### EXERCISE DATA

(** What the front end keeps under an answer id: the record of an
    [answer_created] event, or the object built from an [answer_partial]
    event, which has no timestamp and carries over the visualization the
    entry had before, if any. *)
Record entry : Type := {
  entry_id : string;
  entry_text : string;
  entry_visualization : option visualization;
  entry_timestamp : option string
}.

Definition of_answer (a : answer) : entry :=
  {| entry_id := answer_id a; entry_text := text a;
     entry_visualization := Some (answer_visualization a);
     entry_timestamp := Some (answer_timestamp a) |}.

(** The pieces of React state the event listeners update. *)
Record state : Type := {
  questions : list question;
  answers : gmap string entry;
  selectedAnswer : option entry;
  isPlaying : bool;
  isGenerating : bool;
  hasPartial : bool
}.

(** [prev => (prev.some(x => x.id === q.id) ? prev : [...prev, q])] *)
Definition add_question (q : question) (prev : list question) : list question :=
  if existsb (fun x => String.eqb (question_id x) (question_id q)) prev then prev
  else prev ++ [q].

(** [{ id: p.id, text: p.textPartial, visualization: prev[p.id]?.visualization }] *)
Definition partial_entry (id textPartial : string) (prev : gmap string entry) : entry :=
  {| entry_id := id; entry_text := textPartial;
     entry_visualization := prev !! id ≫= entry_visualization;
     entry_timestamp := None |}.

(** [prev => (prev?.id === p.id ? { ...prev, text: p.textPartial } : prev)] *)
Definition retext (id textPartial : string) (prev : option entry) : option entry :=
  match prev with
  | Some e =>
      if String.eqb (entry_id e) id then
        Some {| entry_id := entry_id e; entry_text := textPartial;
                entry_visualization := entry_visualization e;
                entry_timestamp := entry_timestamp e |}
      else prev
  | None => None
  end.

######

### INSTRUCTIONS TO FOLLOW
If a line in the records contains the word "state", copy it.

### OUTPUT BELOW
(** The pieces of React state the event listeners update. *)
Record state : Type := {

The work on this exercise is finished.